Dos hermanos
Todos tenemos un plan, la película que marca el debut en la dirección de Ana Piterbarg, tiene el aspecto poderosamente familiar de uno de esos thrillers de bajo presupuesto del cine norteamericano, ambientados en pueblos chicos y protagonizados por gente “común”. El paisaje del Delta luce triste y poco acogedor y los personajes se doblan con resignación sobre sus tareas cotidianas, hablan lo indispensable y nunca sonríen: de pronto, en unos pocos planos, Piterbarg ha construido un mundo con un puñado de breves trazos seguros, ejecutados con decisión y oportunidad. En la primera escena, Viggo Mortensen es un oso descorazonado que de golpe, mientras se ocupa de sus abejas, tiene un ataque de tos y se aleja atribulado de la chica que lo ayuda con el trabajo. En el hilo de baba ensangrentado que la cámara exhibe con pudor se anuncia la muerte, y a partir de allí la película puede ser vista como el melancólico recorrido que lleva, sustitución de personalidad mediante, a esa instancia definitiva e irremediable. Más tarde, un reconocido médico porteño (también interpretado por Mortensen), hermano gemelo del personaje anterior, tiene una crisis, se encierra durante días en su cuarto y es abandonado por su esposa. Todos tenemos un plan parece por momentos la historia de un derrumbe: el del modesto apicultor envenenado por la enfermedad, el del médico exitoso que se vuelve un extraño ante las demandas de su mujer, el de un maleante de poca monta que añora una infancia despreocupada y libre, el de una chica destinada a circular sombríamente entre los hombres que la rodean. También, el de un paraje ensimismado en su falta de expectativas y en el resentimiento.

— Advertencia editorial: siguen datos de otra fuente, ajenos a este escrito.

Lemma malloc_ok m bl L sz n : ready m bl L sz -> 0 <= n < 2 ^ 64 -> exists r m', apr_rmm_malloc m n = Ok (r, m') /\
  (r = 0 /\ m' = m /\ (forall n', 0 <= n' -> (n' + 7) / 8 = (n + 7) / 8 -> no_room sz L n') \/ exists bl' ws, 48 <= r /\ L !! r = None /\ 8 * ((n + 7) / 8) <= 8 * zlen ws /\ n <= 8 * zlen ws /\ ready m' bl' (<[r := ws]> L) sz).
Proof.
  intros Hr Hn. pose proof (laid_bound _ _ _ (proj1 Hr)) as Hb. unfold apr_rmm_malloc. destruct (request_size n Hn) as [[Hlt Hbig]|(Es & Hs1 & Hs2 & Hs3)]; cbv zeta in *; set (size := u64 _) in *.
  - replace (size <? n) with true by lia. exists 0, m. split; [done|]. left. split; [done|]. split; [done|]. intros n' Hn' En. apply too_large; [done|by rewrite En].
  - replace (size <? n) with false by lia. destruct (allocate_ready m bl L sz size Hr ltac:(lia) Hs3) as [[E Hall]|(o & m1 & m2 & bl' & ws & E1 & E2 & Hr' & Hnone & Hws & Ho)].
    + rewrite E. cbn. exists 0, m. split; [done|]. left. split; [done|]. split; [done|]. intros n' Hn' En. eapply none_fits; [exact Hr|lia|]. by rewrite En, <- Es.
    + rewrite E1. cbn [rbind]. replace (o =? 0) with false by lia. cbn [negb]. rewrite E2. cbn [rbind]. change RMM_BLOCK_SIZE with 24. eexists _, m2. split; [done|]. right. exists bl', ws. split_and!; try done; lia.
Qed.

(** ** Writing in a block *)

Lemma tail_same m m' p l : tail m p l -> (forall x a, x ∈ l -> x.1 <= a < x.1 + 24 -> m' !! a = m !! a) -> tail m' p l.
Proof.
  revert p. induction l as [|[o s] l IH]; intros p H Hw; [done|]. destruct H as (E1 & E2 & E3 & E4). cbn [tail]. rewrite !(Hw (o, s)) by (left || (cbn; lia)). split_and!; try done. apply IH; [done|]. intros x a Hx. apply Hw. by right.
Qed.

Lemma is_list_same m m' f l : is_list m f l -> m' !! f = m !! f -> (forall x a, x ∈ l -> x.1 <= a < x.1 + 24 -> m' !! a = m !! a) -> is_list m' f l.
Proof. intros [H1 H2] Hf Hw. split; [by rewrite Hf|by eapply tail_same]. Qed.
(** ** Freeing *)

Lemma ld_after m l f : sep l -> (if negb (last0 l 0 =? 0) then ld m (last0 l 0 + 16) else ld m f) = ld m (after l f).
Proof.
  intros Hs. destruct (last0 l 0 =? 0) eqn:E; cbn [negb].
  - destruct l as [|x l]; [done|]. exfalso. assert (H : (last0 (x :: l) 0 =? 0) = false) by by apply last0_zero. congruence.
  - unfold after, last0 in *. by destruct (last l).
Qed.

Lemma release_used l1 s l2 : good l1 -> good l2 -> 24 <= s -> s mod 8 = 0 -> blocks true 24 (release l1 s l2) = blocks true 24 l1 ++ blocks true (24 + total l1 + s) l2.
Proof.
  intros Hg1 Hg2 Hs Hs8. destruct (give_back_ok l1 s Hg1 Hs Hs8) as (_ & A2 & A3 & A4 & A5 & A6). cbv zeta in *. unfold release. destruct (give_back l1 s) as [l1' s']. cbn [fst snd] in *. destruct (take_free_ok (24 + total l1') s' l2 Hg2 A5 A6) as (_ & B2 & _ & _). rewrite layout_blocks_app, A2, B2. do 2 f_equal. lia.
Qed.

Lemma free_ready m bl L sz h ws : ready m bl L sz -> L !! h = Some ws -> exists m' bl', (forall unlock, apr_rmm_free APR_SUCCESS unlock m h = Ok (unlock, m')) /\ ready m' bl' (delete h L) sz.
Proof.
  intros Hr E. pose proof (ready_placed _ _ _ _ Hr) as [Hp1 _]. destruct (Hp1 _ _ E) as (_ & H48 & _). destruct Hr as (Hl & Ht & Ha & [H1 H2]). destruct (H1 _ _ E) as [Hin _]. pose proof Hl as [Hu _ Hg _ _ _]. destruct (block_split _ _ _ _ _ Hin) as (l1 & l2 & -> & Eo). set (s := 24 + 8 * zlen ws) in *.
  destruct (move_free m sz l1 l2 s Hl) as (m' & Em & Hl' & Hsp). pose proof (laid_good _ _ _ Hl') as Hg'. destruct (laid_sep _ Hg) as [Hsep _]. pose proof Hg as Hg0. apply good_app in Hg0 as [Hg1 Hg2]. apply good_cons in Hg2 as [[Hs Hs8] Hg2]. cbn [snd] in *.
  exists m', (release l1 s l2). split.
  - intros unlock. unfold apr_rmm_free. change (RMM_HDR_BLOCK_SIZE + RMM_BLOCK_SIZE) with 48. change RMM_BLOCK_SIZE with 24. replace (h <? 48) with false by lia. cbn [negb Z.eqb APR_SUCCESS]. rewrite Eo. unfold all in Hsep. rewrite layout_blocks_app in Hu, Hsep. cbn [blocks fst snd eqb app] in Hu, Hsep. apply is_list_app in Hu as (_ & Hcell & _ & Ep & En & Htail). cbn [head0 fst] in Hcell. apply sep_app in Hsep as (Hsep & _). apply sep_app in Hsep as (HsU1 & (Ho & _ & HsU2) & _). cbn [fst] in Ho.
    unfold b_prev, b_next. rewrite (ld_ok _ _ _ Ep). cbn [rbind]. rewrite ld_after by done. rewrite (ld_ok _ _ _ Hcell). cbn [rbind]. rewrite Z.eqb_refl. cbn [negb]. rewrite (ld_ok _ _ _ En). cbn [rbind]. set (U2 := blocks true _ l2) in *.
    assert (Enp : (if negb (head0 U2 =? 0) then ld m (head0 U2 + 8) else Ok (24 + total l1)) = Ok (24 + total l1)). { destruct U2 as [|[b z] U2']; [done|]. destruct Htail as (_ & Eb & _). cbn [head0 fst] in *. replace (b =? 0) with false by (destruct HsU2 as (? & _); cbn in *; lia). cbn [negb]. by apply ld_ok. }
    rewrite Enp. cbn [rbind]. rewrite Z.eqb_refl. cbn [negb]. rewrite Em. done.
  - split; [done|]. split; [by apply release_tight|]. split.
    + rewrite Hsp; [done|by left|]. apply sep_low; [done|unfold abssize; lia].
    + pose proof (release_used l1 s l2 Hg1 Hg2 Hs Hs8) as Er. assert (Hold : forall x, x ∈ blocks true 24 (release l1 s l2) -> x.1 <> h - 24 /\ x ∈ blocks true 24 (l1 ++ (true, s) :: l2)).
      { intros x Hx. rewrite Er in Hx. rewrite layout_blocks_app. cbn [blocks fst snd eqb app]. pose proof (blocks_below true l1 24 Hg1) as Hb1. pose proof (blocks_from true l2 (24 + total l1 + s) Hg2) as Hb2. unfold below, from in *. rewrite Forall_forall in Hb1, Hb2. apply elem_of_app in Hx as [Hx|Hx]; [specialize (Hb1 _ Hx)|specialize (Hb2 _ Hx)]; (split; [lia|]); apply elem_of_app; [by left|right; by right]. }
      split.
      * intros r w Ew. apply lookup_delete_Some in Ew as [Hne Ew]. destruct (H1 _ _ Ew) as [Hin' Hw']. assert (Hin2 : (r - 24, 24 + 8 * zlen w) ∈ blocks true 24 (release l1 s l2)). { rewrite Er. rewrite layout_blocks_app in Hin'. cbn [blocks fst snd eqb app] in Hin'. apply elem_of_app in Hin' as [?|Hin']; [apply elem_of_app; by left|]. apply elem_of_cons in Hin' as [[= ? ?]|?]; [lia|apply elem_of_app; by right]. }
        split; [done|]. apply (words_spared m m' _ _ r w Hw' Hg Hg' Hin' Hin2). intros a Ha' Hc. apply Hsp; [done|]. by apply clear_app in Hc as [Hc _].
      * intros o z Hoz. destruct (Hold _ Hoz) as [Hne Hoz']. cbn in Hne. rewrite lookup_delete_ne by lia. by eapply H2.
Qed.
(** X15. Without volatility (every sigma_i = 0), under the invariants of
    the parameters and with U of N rows, the simulation is deterministic:
    for all draws and every optimizer each path of either loop stays at
    ln L0, passes a check at every step and ends alive at step M; a run of
    the first loop with one path or more never fails, reports the price
    P0_T0 * discount_sum(ln L0) * payoff(ln L0) and the mean exit time
    T0. *)
Theorem zero_vol_run (c : Params) (U : matrix) (lbfgsb : Lbfgsb)
    (rnd : Draws) (n_paths : nat) :
  valid_params c -> zero_vol c -> List.length U = N c ->
  (1 <= n_paths)%nat ->
  (forall p,
     run_path c (step c U lbfgsb rnd) p
     = inr (mkPathEnd (map ln (L0 c)) false (M c)) /\
     run_path c (step_half c U lbfgsb rnd) p
     = inr (mkPathEnd (map ln (L0 c)) false (M c))) /\
  exists s,
    first_run c U lbfgsb rnd n_paths = inr s /\
    price s
    = P0_T0 c * (discount_sum c (map ln (L0 c)) * payoff c (map ln (L0 c))) /\
    mean_exit_time s = T0 c.
Proof.
  intros Hv Hz HU Hn.
  assert (Hp : forall p,
     run_path c (step c U lbfgsb rnd) p
     = inr (mkPathEnd (map ln (L0 c)) false (M c)))
    by (intros p; apply (zero_vol_path c U lbfgsb rnd); auto).
  split.
  - intros p. split; [apply Hp|].
    apply (zero_vol_path c U lbfgsb rnd); auto.
  - destruct (paths_from_total c (step c U lbfgsb rnd)
                (fun p => ex_intro _ _ (Hp p)) n_paths 0 (init_store n_paths))
      as [s Hs].
    exists s. split; [exact Hs|].
    destruct (first_run_contributions c U lbfgsb rnd n_paths s Hs)
      as ((_ & Hlt & _ & Hlp) & Hin).
    assert (HM : (1 <= M c)%nat) by (destruct Hv as ((_ & HM & _) & _); exact HM).
    split.
    + unfold price. apply mean_const.
      * intros E. rewrite E in Hlp. cbn in Hlp. lia.
      * apply Forall_forall. intros a Ha.
        destruct (In_nth _ _ 0 Ha) as (q & Hq & <-). rewrite Hlp in Hq.
        destruct (Hin q Hq) as (e & He & _ & Hpr).
        rewrite Hp in He. injection He as <-. exact Hpr.
    + unfold mean_exit_time. apply mean_const.
      * intros E. rewrite E in Hlt. cbn in Hlt. lia.
      * apply Forall_forall. intros a Ha.
        destruct (In_nth _ _ 0 Ha) as (q & Hq & <-). rewrite Hlt in Hq.
        destruct (Hin q Hq) as (e & He & Ht & _).
        rewrite Hp in He. injection He as <-. rewrite Ht. cbn [exit_step].
        now apply M_h.
Qed.

Lemma calm_valid : valid_params calm_params.
Proof.
  unfold valid_params, valid_market. cbn [N M T0 delta L0 sigma Rup calm_params].
  repeat split; try lia; try lra; try reflexivity.
  - constructor; [lra|]. constructor; [lra | constructor].
  - constructor; [lra|]. constructor; [lra | constructor].
  - change (map ln [1 / 20; 1 / 20]) with (repeat (ln (1 / 20)) 2).
    rewrite R_swap_constant by (lia || lra).
    rewrite exp_ln by lra. lra.
Qed.

Lemma calm_zero_vol : zero_vol calm_params.
Proof.
  intros i. cbn [sigma calm_params].
  destruct i as [|[|[|i]]]; reflexivity.
Qed.

Lemma zero_vol_run_witness :
  (forall p,
     run_path calm_params (step calm_params (U2 r_hot) lbfgsb_fail (all_up 2)) p
     = inr (mkPathEnd (map ln (L0 calm_params)) false (M calm_params)) /\
     run_path calm_params
       (step_half calm_params (U2 r_hot) lbfgsb_fail (all_up 2)) p
     = inr (mkPathEnd (map ln (L0 calm_params)) false (M calm_params))) /\
  exists s,
    first_run calm_params (U2 r_hot) lbfgsb_fail (all_up 2) 3 = inr s /\
    price s
    = P0_T0 calm_params
      * (discount_sum calm_params (map ln (L0 calm_params))
         * payoff calm_params (map ln (L0 calm_params))) /\
    mean_exit_time s = T0 calm_params.
Proof.
  apply zero_vol_run.
  - exact calm_valid.
  - exact calm_zero_vol.
  - reflexivity.
  - lia.
Defined.

(** ** The pull towards the barrier *)

Lemma sumsq_cons (a : R) (t : list R) : sumsq (a :: t) = a * a + sumsq t.
Proof. reflexivity. Qed.

Lemma sumsq_nonneg (l : list R) : 0 <= sumsq l.
Proof.
  induction l as [|a t IH]; [cbn; lra|]. rewrite sumsq_cons. nra.
Qed.

Lemma sumsq_vscale (a : R) (l : list R) :
  sumsq (vscale a l) = a * a * sumsq l.
Proof.
  induction l as [|b t IH]; [cbn; ring|].
  unfold vscale in *. cbn [map]. rewrite !sumsq_cons, IH. ring.
Qed.

Lemma norm_vscale (a : R) (l : list R) : norm (vscale a l) = Rabs a * norm l.
Proof.
  unfold norm. rewrite sumsq_vscale.
  assert (Ha : 0 <= a * a) by nra.
  rewrite sqrt_mult by (exact Ha || apply sumsq_nonneg).
  f_equal. fold (Rsqr a). apply sqrt_Rsqr_abs.
Qed.

Lemma pull_displacement (a : R) :
  forall logL_pi logL, List.length logL_pi = List.length logL ->
  vsub (vadd logL (vscale a (vsub logL_pi logL))) logL
  = vscale a (vsub logL_pi logL) /\
  vsub logL_pi (vadd logL (vscale a (vsub logL_pi logL)))
  = vscale (1 - a) (vsub logL_pi logL).
Proof.
  induction logL_pi as [|u t IH]; intros [|x y] Hl; try discriminate.
  - split; reflexivity.
  - injection Hl as Hl. destruct (IH y Hl) as [H1 H2].
    unfold vsub, vadd, vscale in *. cbn [zipWith map].
    rewrite H1, H2. split; f_equal; ring.
Qed.

(** X16. In the boundary zone of the first loop, when the projection has
    the shape of the state and lies at a distance dist > 0 from it, the
    pull moves the state by exactly lambda_k along the segment to the
    projection: the pulled state lies lambda_k from the state and
    |dist - lambda_k| from the projection (beyond it when lambda_k > dist). *)
Theorem pull_moves_by_lambda (c : Params) (logL_pi logL : list R) :
  List.length logL_pi = List.length logL ->
  0 < dist logL_pi logL -> 0 <= lambda_k c ->
  dist (pull c logL_pi logL) logL = lambda_k c /\
  dist logL_pi (pull c logL_pi logL) = Rabs (dist logL_pi logL - lambda_k c).
Proof.
  intros Hl Hd Hlam. unfold pull.
  destruct (pull_displacement (lambda_k c / dist logL_pi logL) _ _ Hl)
    as [H1 H2].
  unfold dist at 1 3. rewrite H1, H2, !norm_vscale.
  fold (dist logL_pi logL). set (d := dist logL_pi logL) in *.
  split.
  - rewrite Rabs_right.
    + field. lra.
    + apply Rle_ge. apply Rmult_le_pos; [exact Hlam|].
      left. now apply Rinv_0_lt_compat.
  - replace (d - lambda_k c) with ((1 - lambda_k c / d) * d) by (field; lra).
    rewrite Rabs_mult, (Rabs_right d) by lra. reflexivity.
Qed.

Lemma pull_moves_by_lambda_witness :
  dist (pull hot_params [ln (1 / 10); ln (1 / 20)] hot_logL0) hot_logL0
  = lambda_k hot_params /\
  dist [ln (1 / 10); ln (1 / 20)]
       (pull hot_params [ln (1 / 10); ln (1 / 20)] hot_logL0)
  = Rabs (dist [ln (1 / 10); ln (1 / 20)] hot_logL0 - lambda_k hot_params).
Proof.
  apply pull_moves_by_lambda.
  - reflexivity.
  - unfold dist, norm, hot_logL0, vsub, sumsq.
    cbn [zipWith map vsum fold_right]. apply sqrt_lt_R0.
    assert (H : ln (1 / 20) < ln (1 / 10)) by (apply ln_increasing; lra).
    nra.
  - left. apply lambda_k_pos; [exact (proj1 hot_valid)|].
    rewrite hot_sigma_max. lra.
Defined.

(** ** The knock-out draw *)

(** X17. Under the invariants of the market and with some volatility
    positive, at a state of the first loop where both checks are
    inconclusive and the projector returns: the knock-out threshold
    lambda_k / (dist + lambda_k) lies in (0, 1] and is 1 exactly when the
    state is its own projection; the path is knocked out at the state
    itself when the uniform draw is below the threshold, and otherwise goes
    on from the pulled state with the drift taken at the state before the
    pull. *)
Theorem knock_out_decision (c : Params) (U : matrix) (lbfgsb : Lbfgsb)
    (rnd : Draws) (p k : nat) (logL logL_pi : list R) :
  valid_market c -> 0 < sigma_max c ->
  ~ coarse_safe c logL -> ~ fine_safe c logL ->
  project_to_barrier2 lbfgsb logL (delta c) (Rup c) = inr logL_pi ->
  0 < knock_out_probability c logL_pi logL <= 1 /\
  (knock_out_probability c logL_pi logL = 1 <-> dist logL_pi logL = 0) /\
  (rand rnd p k < knock_out_probability c logL_pi logL ->
   step c U lbfgsb rnd p k logL = Break logL) /\
  (knock_out_probability c logL_pi logL <= rand rnd p k ->
   step c U lbfgsb rnd p k logL
   = Continue (euler (pull c logL_pi logL) (drift_vec c logL)
                     (diffusion c U (xi rnd p k)))).
Proof.
  intros Hv Hs Hc Hf Hp.
  assert (Hl := lambda_k_pos c Hv Hs).
  assert (Hd := dist_nonneg logL_pi logL).
  unfold knock_out_probability.
  set (d := dist logL_pi logL) in *. set (lam := lambda_k c) in *.
  assert (Hsum : 0 < d + lam) by lra.
  split; [|split; [|split]].
  - split.
    + now apply Rdiv_lt_0_compat.
    + apply (Rmult_le_reg_r (d + lam)); [exact Hsum|].
      unfold Rdiv. rewrite Rmult_assoc, Rinv_l by lra. lra.
  - split; intros H.
    + assert (E : lam = 1 * (d + lam)).
      { rewrite <- H. field. lra. }
      lra.
    + rewrite H, Rplus_0_l. field. lra.
  - intros Hr. unfold step. cbv zeta. fail_both_checks Hc Hf.
    rewrite Hp. fold d lam.
    destruct (Rlt_dec _ _) as [_|Hn]; [reflexivity | exfalso; exact (Hn Hr)].
  - intros Hr. unfold step. cbv zeta. fail_both_checks Hc Hf.
    rewrite Hp. fold d lam.
    destruct (Rlt_dec _ _) as [Hy|_]; [lra | reflexivity].
Qed.

Lemma knock_out_decision_witness :
  0 < knock_out_probability hot_params (hot_pi (ln (1 / 20))) hot_logL0 <= 1 /\
  (knock_out_probability hot_params (hot_pi (ln (1 / 20))) hot_logL0 = 1
   <-> dist (hot_pi (ln (1 / 20))) hot_logL0 = 0) /\
  (rand (all_up 2) 0%nat 0%nat
   < knock_out_probability hot_params (hot_pi (ln (1 / 20))) hot_logL0 ->
   step hot_params (U2 r_hot) lbfgsb_stay (all_up 2) 0 0 hot_logL0
   = Break hot_logL0) /\
  (knock_out_probability hot_params (hot_pi (ln (1 / 20))) hot_logL0
   <= rand (all_up 2) 0%nat 0%nat ->
   step hot_params (U2 r_hot) lbfgsb_stay (all_up 2) 0 0 hot_logL0
   = Continue (euler (pull hot_params (hot_pi (ln (1 / 20))) hot_logL0)
                     (drift_vec hot_params hot_logL0)
                     (diffusion hot_params (U2 r_hot)
                                (xi (all_up 2) 0%nat 0%nat)))).
Proof.
  apply knock_out_decision.
  - exact (proj1 hot_valid).
  - rewrite hot_sigma_max. lra.
  - exact hot_not_coarse_safe.
  - exact hot_not_fine_safe.
  - exact hot_project_stay.
Defined.

(** ** Moments of the diffusion increment *)

Lemma expectation_ext (n : nat) (f f' : list R -> R) :
  (forall x, f x = f' x) -> expectation n f = expectation n f'.
Proof. intros Hf. unfold expectation. now rewrite (map_ext f f' Hf). Qed.

(** X18. For any number N of rates, with N volatilities, h >= 0 and a
    square matrix U of size N, over the 2^N equiprobable sign vectors xi
    the diffusion increment sigma sqrt(h) (U xi) of the path loops has mean
    zero in every entry, and its entries i and j have covariance
    h sigma_i sigma_j <row i of U, row j of U>. *)
Theorem diffusion_moments (c : Params) (U : matrix) (i j : nat) :
  0 <= h c -> List.length (sigma c) = N c -> square (N c) U ->
  (i < N c)%nat -> (j < N c)%nat ->
  expectation (N c) (fun x => nth i (diffusion c U x) 0) = 0 /\
  diffusion_cov c U i j
  = h c * nth i (sigma c) 0 * nth j (sigma c) 0
    * dot (nth i U []) (nth j U []).
Proof.
  intros Hh Hs HU Hi Hj. split; [|now apply diffusion_cov_rows].
  assert (Hd : forall x,
             nth i (diffusion c U x) 0
             = nth i (sigma c) 0 * sqrt (h c) * dot (nth i U []) x).
  { intros x. unfold diffusion, vmul. destruct HU as [HlU _].
    rewrite nth_zipWith by (unfold matvec; rewrite ?length_map; lia).
    rewrite nth_map_R, nth_matvec by lia. reflexivity. }
  rewrite (expectation_ext _ _ _ Hd).
  apply expectation_dot. now apply square_row_length.
Qed.
(** [ThrottleManager(min_delay=2.0, max_delay=5.0, burst_threshold=10)] *)
Definition init (min_delay max_delay : Q) (burst_threshold : Z) : t :=
  mk min_delay max_delay burst_threshold 0%Z 0 1.

Definition with_multiplier (th : t) (m : Q) : t :=
  mk (min_delay th) (max_delay th) (burst_threshold th) (request_count th)
     (last_request_time th) m.

(** Python's [min(a, b)] returns [a] unless [b < a]; [max(a, b)] returns
    [a] unless [b > a]. *)
Definition py_min (a b : Q) : Q := if Qlt_le_dec b a then b else a.
Definition py_max (a b : Q) : Q := if Qlt_le_dec a b then b else a.

(** The outcome of [wait()]: the time slept, or the [ZeroDivisionError] of
    [request_count % 0]. *)
Inductive wait_result := Slept (secs : Q) | ZeroDivisionError.

(** [wait()].  [u] is the draw of [random.uniform]'s [random()] in [0,1) and
    [now] the value of [time.time()] at the check. *)
Definition wait (u now : Q) (th : t) : wait_result * t :=
  let rc := (request_count th + 1)%Z in
  let th1 := mk (min_delay th) (max_delay th) (burst_threshold th) rc
                (last_request_time th) (backoff_multiplier th) in
  if Z.eqb (burst_threshold th) 0 then (ZeroDivisionError, th1)
  else
    let m := if Z.eqb (rc mod burst_threshold th)%Z 0
             then py_min (backoff_multiplier th * (3#2)) 3
             else backoff_multiplier th in
    let base_delay := min_delay th + (max_delay th - min_delay th) * u in
    let actual_delay := base_delay * m in
    let time_since_last := now - last_request_time th in
    let sleep_time := if Qlt_le_dec time_since_last actual_delay
                      then actual_delay - time_since_last else 0 in
    (Slept sleep_time,
     mk (min_delay th) (max_delay th) (burst_threshold th) rc (now + sleep_time) m).

(** [report_success()] *)
Definition report_success (th : t) : t :=
  if Qlt_le_dec 1 (backoff_multiplier th)
  then with_multiplier th (py_max 1 (backoff_multiplier th * (9#10)))
  else th.

(** [report_error(error_type)] *)
Definition report_error (error_type : string) (th : t) : t :=
  if String.eqb error_type "rate_limit"
  then with_multiplier th (py_min (backoff_multiplier th * 2) 5)
  else if String.eqb error_type "block"
  then with_multiplier th (py_min (backoff_multiplier th * 3) 10)
  else th.

(** [reset()] *)
Definition reset (th : t) : t :=
  mk (min_delay th) (max_delay th) (burst_threshold th) 0%Z (last_request_time th) 1.

(** A call made on a ThrottleManager, with the random draw and clock reading
    a [wait()] consumes. *)
Inductive op :=
| OpWait (u now : Q)
| OpSuccess
| OpError (kind : string)
| OpReset.

Definition step (o : op) (th : t) : t :=
  match o with
  | OpWait u now => snd (wait u now th)
  | OpSuccess => report_success th
  | OpError k => report_error k th
  | OpReset => reset th
  end.

(** The state after a sequence of calls; a [wait()] that raised still
    counted the request. *)
Definition run (ops : list op) (th : t) : t := fold_left (fun s o => step o s) ops th.

End Throttle.

(* ================================================================== *)
(** ** ProtectedScraper *)

Module Protected.

Inductive event :=
| EvAttempt (attempt : nat)
| EvStartDriver (proxy_used : option string)
| EvRotate
| EvReportError (kind : string)
| EvReportSuccess.

(** The fields of a [ProtectedScraper] the navigation touches; [driver] says
    whether a live driver exists, [log] records the calls made (newest first).
    Fingerprint handling in [start_driver] does not affect navigation and is
    left out.  Launching Chrome is assumed to succeed. *)
Record t := mk {
  proxy_manager : ProxyManager.t;
  throttle_manager : Throttle.t;
  driver : bool;
  current_proxy : option string;
  max_retries : Z;
  log : list event
}.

Es cierto que la directora no hace gala de mucha imaginación para filmar pero enseguida queda claro que sus preocupaciones son otras. La forma de la película desdeña con ferocidad cualquier gesto explícito de gracia cinematográfica para concentrarse en el desempeño de los actores. No queda del todo claro si la presencia de Mortensen, obligado a hablar en un castellano que suene lo más argentino posible, hace que la energía de la película, y también la atención del espectador, parezca encauzada casi exclusivamente a mantener una vigilancia especial en el terreno de las actuaciones y a desinteresarse un poco del resto, como si no ya el personaje sino el actor se estableciera, por las razones equivocadas, como el centro de gravedad hacia el que confluyen las miradas. Pero lo cierto es que Todos tenemos un plan resulta ser un esmerado trabajo de guión y de dirección de actores en el que prácticamente cada plano está al servicio de la construcción de los personajes. A pesar del aliento mítico por el que parecen estar atravesados, la concentración y sobriedad de la película se empeña en reenviarlos sobre un fondo gris y exento de toda grandeza: quizá el inesperado acierto de la directora sea el de ofrecer un thriller casisin emoción, que no vibra ni tiembla, pero que termina constituyéndose en un testimonio modesto sobre el carácter permutable y anónimo de la existencia.